Human Diversity: The Biology of Gender, Race, and Class is a 2020 non-fiction book written by the American political scientist Charles Murray. In the book, Murray argues against the orthodoxy within the social sciences — that race is a social construct, gender is a social construct, and class is a function of privilege.

Contents 
In the introduction of the book, Murray lays down ten propositions, that he defends throughout the book:

 Sex differences in personality are consistent worldwide and tend to widen in more gender-egalitarian cultures.
 On average, females worldwide have advantages in verbal ability and social cognition, while males have advantages in visuospatial abilities and the extremes of mathematical ability.
On average, women worldwide are more attracted to vocations centered on people and men to vocations centered on things.
Many sex differences in the brain are coordinate with sex differences in personality, abilities, and social behavior.
Human populations are genetically distinctive in ways that correspond to self-identified race and ethnicity.
Evolutionary selection pressure since humans left Africa has been extensive and mostly local.
Continental population differences in variants associated with personality, abilities, and social behavior are common.
The shared environment usually plays a minor role in explaining personality, abilities, and social behavior.
Class structure is importantly based on differences in abilities that have a substantial genetic component.
Outside interventions are inherently constrained in the effects they can have on personality, abilities, and social behavior.
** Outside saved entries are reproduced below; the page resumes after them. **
(* ===== verification/BigDiv.v ===== *)
(** * Long division of vectors of digits: [I_div] of [erts/emulator/beam/big.c]

    A digit of the quotient is estimated from the two highest digits of remainder and
    divisor.  When the estimate was too large, the remainder becomes negative, and the
    next digits are subtracted from the quotient in place of being added. *)
From S2P Require Import Prelude PutGet BigDigit BigNat.

Section Division.
Context {M : DigitMacros}.

(** ** The code

    In the loop [rp] is always [r + (rl - yl)] and [qp] is [q + (rl - yl)], so that both
    follow from the digits of the remainder, [r], of which there are [rl]; [q] are the
    [ql] digits at [qp]. *)

(** The estimate, and whether [rp] and [qp] are moved by one digit. *)
Definition div_q0 (a1 a2 b1 b2 : Z) : option (Z * bool) :=
  if b1 <? a1 then q0 ← DDIV2 a1 a2 b1 b2; Some (q0, false)
  else if a1 <? b1 then q0 ← DDIV a1 a2 b1; Some (q0, true)
  else Some (if b2 <=? a2 then (1, false) else (D_MASK, true)).

(** [nnsz] behind the subtraction: the digits at [r], [nnsz], and [r_signed]. *)
Definition div_size (r : list Z) (low win : list Z) (borrow signed : bool) : list Z * nat * bool :=
  let nsz := length win in
  let rl := length r in
  if borrow then
    let r := Z_sub (low ++ win) in
    let nnsz := length (trim r) in
    (r, if (rl - nnsz <? nsz)%nat then (nsz - (rl - nnsz))%nat else 1%nat, negb signed)
  else (low ++ win, length (trim win), signed).

(** A turn of the loop. *)
Definition div_step (y : list Z) (b1 b2 : Z) (r q : list Z) (signed : bool) : option (list Z * list Z * bool) :=
  let yl := length y in
  let rl := length r in
  a1 ← r !! (rl - 1)%nat;
  a2 ← r !! (rl - 2)%nat;
  '(q0, ext) ← div_q0 a1 a2 b1 b2;
  let nsz := if ext : bool then S yl else yl in
  let q := if ext then 0 :: q else q in
  if (rl <? nsz)%nat then None
  else
    let q := if signed then D_sub q q0 else D_add q q0 in
    let low := take (rl - nsz) r in
    '(win, borrow) ← D_mulsub (drop (rl - nsz) r) q0 y;
    let '(r, nnsz, signed) := div_size r low win borrow signed in
    rp0 ← r !! (rl - nsz)%nat;
    let nnsz := if (nnsz =? 1)%nat && (rp0 =? 0) then 0%nat else nnsz in
    if (yl <? nnsz)%nat then None
    else Some (take (rl - (nsz - nnsz)) r, replicate (yl - nnsz) 0 ++ q, signed).
(* ===== verification/BigBz.v ===== *)
(** * Recursive division of vectors of digits: the functions of Burnikel and Ziegler in
    [erts/emulator/beam/big.c]

    Below [bz_div_2n_1n] everything has fixed sizes: a dividend of [2n] digits, a divisor
    of [n] digits whose highest bit is set.  [I_div_bz] shifts the operands accordingly,
    and [I_div_dispatch] chooses between it and [I_div]. *)
From S2P Require Import Prelude PutGet BigDigit BigNat BigMul BigBits BigDiv.

Section Recursive.
Context {M : DigitMacros}.

(** ** The code *)

Definition BZ_DIV_THRESHOLD : nat := 8.
Definition BZ_DIV_QUOTIENT_THRESHOLD : nat := 64.

(** Vectors of the same size: the digits and the carry or borrow. *)
Fixpoint bz_add_n (a b : list Z) (c : Z) : list Z * Z :=
  match a, b with
  | ai :: a, bi :: b =>
      let s := wrapu 64 (ai + c) in
      let c1 := b2z (s <? c) in
      let s := wrapu 64 (s + bi) in
      let c1 := c1 + b2z (s <? bi) in
      let '(r, c) := bz_add_n a b c1 in (s :: r, c)
  | _, _ => ([], c)
  end.
Fixpoint bz_sub_n (a b : list Z) (borrow : Z) : list Z * Z :=
  match a, b with
  | ai :: a, bi :: b =>
      let yb := wrapu 64 (bi + borrow) in
      let b1 := b2z (yb <? borrow) in
      let res := wrapu 64 (ai - yb) in
      let b1 := b1 + b2z (ai <? res) in
      let '(r, borrow) := bz_sub_n a b b1 in (res :: r, borrow)
  | _, _ => ([], borrow)
  end.
(** The loop is that of [I_comp]. *)
Definition bz_cmp_n (a b : list Z) : Z := comp_loop (reverse a) (reverse b).

(** [for (i = sz; i < n; i++) Q[i] = 0]; more than [n] digits are not copied. *)
Definition pad (n : nat) (l : list Z) : list Z := take n l ++ replicate (n - length l) 0.
Lemma store_digit_bytes n d : store_digit n d = le_bytes n d.
Proof. done. Qed.
Lemma byte_count_acc fuel d sz : byte_count fuel d sz = sz + byte_count fuel d 0.
Proof. revert d sz. induction fuel as [|fuel IH]; intros d sz; cbn [byte_count]; [lia|]. destruct (d =? 0); [lia|]. rewrite (IH _ (sz + 1)), (IH _ (0 + 1)). lia. Qed.
Lemma store_last_ok fuel d : (0 < fuel)%nat -> 1 <= d < 256 ^ Z.of_nat fuel ->
  bytes_ok (store_last fuel d) /\ le_val (store_last fuel d) = d /\ store_last fuel d <> [] /\ list.last (store_last fuel d) <> Some 0 /\ zlen (store_last fuel d) = byte_count fuel d 0.
Proof.
  revert d. induction fuel as [|fuel IH]; intros d Hf Hd; [lia|]. cbn [store_last byte_count]. rewrite Nat2Z.inj_succ, Z.pow_succ_r in Hd by lia. replace (d =? 0) with false by (symmetry; apply Z.eqb_neq; lia).
  change (Z.land d 255) with (Z.land d (Z.ones 8)). rewrite Z.land_ones, Z.shiftr_div_pow2 by lia. change (2 ^ 8) with 256. pose proof (Z.div_mod d 256 ltac:(lia)) as E. pose proof (Z.mod_pos_bound d 256 ltac:(lia)) as Hm.
  assert (0 <= d / 256 < 256 ^ Z.of_nat fuel) as Hq by (split; [apply Z.div_pos|apply Z.div_lt_upper_bound]; lia). destruct (Z.eqb_spec (d / 256) 0) as [E0|E0].
  - cbn [le_val]. split; [constructor; [done|constructor]|]. split; [lia|]. split; [done|]. split; [cbn; intros [= E1]; lia|]. rewrite E0. assert (byte_count fuel 0 (0 + 1) = 1) as ->; [by destruct fuel|]. done.
  - destruct fuel as [|fuel]; [change (256 ^ Z.of_nat 0) with 1 in Hq; lia|]. destruct (IH (d / 256)) as (H1 & H2 & H3 & H4 & H5); [lia|lia|]. set (t := store_last (S fuel) (d / 256)) in *. clearbody t. split; [constructor; done|]. cbn [le_val]. split; [lia|]. split; [done|].
    split; [destruct t; [done|]; by rewrite last_cons_2|]. rewrite byte_count_acc, zlen_cons, H5. lia.
Qed.
Lemma store_digits_ok v : digits v -> normal v -> 1 <= dval v ->
  exists bs, store_digits v = Some bs /\ bytes_ok bs /\ le_val bs = dval v /\ bs <> [] /\ list.last bs <> Some 0 /\
    (d ← list.last v; Some (byte_count 8 d ((zlen v - 1) * 8))) = Some (zlen bs).
Proof.
  induction 1 as [|d v Hd Hv IH]; intros Nv Hpos; [by destruct Nv|]. destruct v as [|e v].
  - cbn [store_digits dval] in *. destruct (store_last_ok 8 d) as (H1 & H2 & H3 & H4 & H5); [lia|rewrite pow_256_8; dig|]. exists (store_last 8 d). split; [done|]. split; [done|]. split; [rewrite H2; lia|]. split; [done|]. split; [done|].
    cbn [list.last mbind option_bind]. rewrite H5. do 2 f_equal.
  - assert (normal (e :: v)) as Nv'. { split; [done|]. destruct Nv as [_ Nv]. rewrite last_cons_2 in Nv. intros El. specialize (Nv El). done. }
    assert (1 <= dval (e :: v)) as Hp. { pose proof (large_vector (d :: e :: v) ltac:(by constructor) Nv ltac:(cbn [length]; lia)) as Hl. cbn [dval] in Hl |- *. unfold digit in Hd. lia. }
    destruct (IH Nv' Hp) as (bs & Es & H1 & H2 & H3 & H4 & H5). change (store_digits (d :: e :: v)) with (p ← store_digits (e :: v); Some (store_digit 8 d ++ p)). rewrite Es. cbn [mbind option_bind]. rewrite store_digit_bytes. eexists. split; [reflexivity|].
    split; [apply Forall_app; split; [apply le_bytes_ok|done]|]. split.
    { rewrite le_val_app, length_le_bytes, pow_256_8, le_val_bytes, H2. change (8 * Z.of_nat 8) with 64. rewrite wrapu64_small by done. done. }
    split; [by destruct (le_bytes 8 d)|]. split; [rewrite last_app; destruct (list.last bs) eqn:E; [done|apply last_None in E; done]|].
    rewrite last_cons_2. destruct (list.last (e :: v)) as [t|]; [|done]. cbn [mbind option_bind] in *. apply (inj Some) in H5. rewrite byte_count_acc in H5 |- *. f_equal. rewrite zlen_app, zlen_le_bytes. rewrite zlen_cons. lia.
Qed.

(** The bytes of a bignum are those of its absolute value, lowest byte first and
    without leading zeros, as many as [big_bytes] announces, and [bytes_to_big] makes the
    term of the integer from them and the sign. *)
Lemma big_bytes_roundtrip z t : big_rep z t -> z <> 0 ->
  exists bs, big_to_bytes t = Some bs /\ big_bytes t = Some (zlen bs) /\ bytes_ok bs /\ le_val bs = Z.abs z /\ list.last bs <> Some 0 /\
    bytes_to_big bs (z <? 0) = integer_term z.
Proof.
  intros (s & v & -> & Hv & Nv & <- & Hs & _) Hz. pose proof (dval_range v Hv). assert (1 <= dval v) as Hpos by (unfold sval in Hz; destruct s; lia).
  destruct (store_digits_ok v Hv Nv Hpos) as (bs & Es & H1 & H2 & H3 & H4 & H5). exists bs. unfold big_to_bytes, big_bytes. cbn [big_val mbind option_bind]. split; [done|]. split; [done|]. split; [done|].
  assert (Z.abs (sval s v) = dval v /\ (sval s v <? 0) = s) as [-> ->] by (unfold sval; destruct s; split; lia). split; [done|]. split; [done|].
  rewrite bytes_to_big_ok, H2 by done. done.
Qed.

(** ** Single words *)

Lemma small_times_ok {M : DigitMacros} {L : DigitLaws M} x y : MIN_SMALL <= x <= MAX_SMALL -> MIN_SMALL <= y <= MAX_SMALL -> small_times x y = integer_term (x * y).
Proof.
  rewrite max_small, min_small. intros Hx Hy. unfold small_times. set (sign := negb _).
  assert (wrapu 64 (if 0 <? x then x else - x) = Z.abs x /\ wrapu 64 (if 0 <? y then y else - y) = Z.abs y) as [-> ->] by (destruct (Z.ltb_spec 0 x), (Z.ltb_spec 0 y); split; rewrite wrapu64_small; dig || lia).
  destruct (DMULc_ok (Z.abs x) (Z.abs y) 0) as (d0 & d1 & -> & H0 & H1 & E); [dig..|]. rewrite <- Z.abs_mul, Z.add_0_r in E.
  set (v := if d1 =? 0 then [d0] else [d0; d1]). assert (digits v /\ normal v /\ dval v = Z.abs (x * y)) as (Hv & Nv & Ev).
  { unfold v. destruct (Z.eqb_spec d1 0) as [->|]; [split; [by apply digits_one|]; split; [by apply normal_singleton|]; cbn [dval]; lia|]. split; [constructor; [done|by apply digits_one]|]. split; [|cbn [dval]; lia]. split; [done|]. by intros [= ->]. }
  assert (sval sign v = x * y) as Es by (unfold sval; rewrite Ev; unfold sign; destruct (Z.ltb_spec x 0), (Z.ltb_spec y 0); cbn [eqb negb]; nia).
  rewrite <- Es, <- big_norm_ok by done. unfold v, big_norm. destruct (Z.eqb_spec d1 0) as [->|]; [|done]. cbn [andb]. by destruct (IS_USMALL sign d0).
Qed.

(** The code subtracts from a negative bignum without a test whether it is large enough. *)
Lemma big_plus_small_ok x a y : big_rep a x -> digit y -> (a < 0 -> y <= - a) -> big_plus_small x y = Some (integer_term (a + y)).
Proof.
  intros (s & v & -> & Hv & Nv & <- & Hs & _) Hy Hle. unfold big_plus_small. cbn [big_val mbind option_bind]. f_equal. destruct s; cbn [sval] in *.
  - specialize (Hs eq_refl). destruct (D_sub_ok v y Hv (proj1 Nv) Hy ltac:(lia)) as (H1 & H2 & H3 & _). rewrite big_norm_ok by done. f_equal. cbn [sval]. lia.
  - destruct (D_add_ok v y Hv (proj1 Nv) Hy) as (H1 & H2 & H3 & _). rewrite big_norm_ok by auto. f_equal. cbn [sval]. lia.
Qed.

Lemma word_bigs x : digit x -> big_rep x (uint_to_big x) /\ big_rep x (erts_uint64_to_big x) /\ (erts_make_integer x = integer_term x).
Proof.
  intros Hx. split; [by apply (one_digit false)|]. split; [by apply (one_digit false)|]. unfold erts_make_integer. rewrite IS_USMALL_fits by dig. unfold integer_term. destruct (fits_small x) eqn:Ef; [done|].
  rewrite Z.abs_eq by dig. replace x with (dval [x]) by (cbn [dval]; lia). rewrite digits_of_normal by (try apply digits_one; try apply normal_singleton; done). cbn [dval]. replace (x + DB * 0) with x by lia. change (BIG_ARITY_MAX <? zlen [x]) with false. by rewrite (proj2 (Z.ltb_ge x 0)) by dig.
Qed.
Lemma erts_sint64_to_big_ok x : - 2 ^ 63 <= x < 2 ^ 63 -> big_rep x (erts_sint64_to_big x).
Proof.
  intros Hx. unfold erts_sint64_to_big. destruct (Z.leb_spec 0 x); [apply (one_digit false); [change (2 ^ 63) with 9223372036854775808 in Hx; dig|done]|].
  rewrite opp_wrapu64 by lia. replace x with (- (- x)) at 1 by lia. change (2 ^ 63) with 9223372036854775808 in Hx. apply (one_digit true); [dig|lia].
Qed.

Lemma used_digits_ok array pot dg : digits array ->
  dval array = 0 /\ used_digits array pot dg = dg \/
  exists v d n, array = (v ++ [d]) ++ replicate n 0 /\ d <> 0 /\ used_digits array pot dg = (pot + length (v ++ [d]))%nat.
Proof.
  intros Ha. revert pot dg. induction Ha as [|x array Hx Ha IH]; intros pot dg; cbn [used_digits dval]; [by left|].
  destruct (IH (S pot) (if x =? 0 then dg else S pot)) as [[E ->]|(v & d & n & E & Hd & ->)].
  - destruct (Z.eqb_spec x 0) as [->|]; [left; split; [lia|done]|]. right. exists [], x, (length array). cbn [app length]. split; [|split; [done|lia]]. f_equal.
    clear -Ha E. induction Ha as [|y array Hy Ha IH]; [done|]. pose proof (dval_range array Ha). cbn [dval length replicate] in *. unfold digit in Hy. rewrite <- IH by lia. f_equal. lia.
  - right. exists (x :: v), d, n. split; [by rewrite E|]. split; [done|]. cbn [app length]. lia.
Qed.
Lemma erts_uint64_array_to_big_ok (neg : bool) array : digits array -> 1 <= dval array -> zlen array <= BIG_ARITY_MAX ->
  big_rep (if neg then - dval array else dval array) (erts_uint64_array_to_big neg array).
Proof.
  intros Ha Hv Hl. unfold erts_uint64_array_to_big. destruct (used_digits_ok array 0 0 Ha) as [[E _]|(v & d & n & E & Hd & ->)]; [lia|]. cbn [Nat.add].
  rewrite E, firstn_app, take_ge, Nat.sub_diag, take_0, app_nil_r by lia. rewrite E in Ha, Hv, Hl. apply digits_app in Ha as [Ha _]. rewrite dval_padded in *. rewrite zlen_app in Hl. pose proof (zlen_nonneg (replicate n 0)).
  exists neg, (v ++ [d]). split; [done|]. split; [done|]. split; [split; [by destruct v|rewrite last_snoc; by intros [= ->]]|]. split; [done|]. split; [done|lia].
Qed.

Lemma term_to_integers_witness :
  term_to_Uint (Bignum false [1; 1]) = inr SYSTEM_LIMIT /\
  term_to_Uint_mask (Bignum false [1; 1]) = Some (inl 1) /\
  term_to_Sint (Bignum false [1; 1]) = None /\
  term_equals_2pow32 (Bignum false [1; 1]) = false.
Proof.
  apply (term_to_integers (2 ^ 64 + 1)). right. exists false, [1; 1]. split; [done|]. split; [repeat constructor; done|]. split; [split; done|]. split; [done|]. split; done.
Defined.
Murray says, "the empirical record is solid" for the propositions stated above.

In "Part 1" of the book, Murray gives an overview of "the most important developments" in "the state of knowledge about the observable differences in men and women [that have] advanced enormously in the last 20 years."

In "Part 2" of the book, Murray "sets out to convince you that the orthodoxy about race [that it is a social construct] is scientifically obsolete."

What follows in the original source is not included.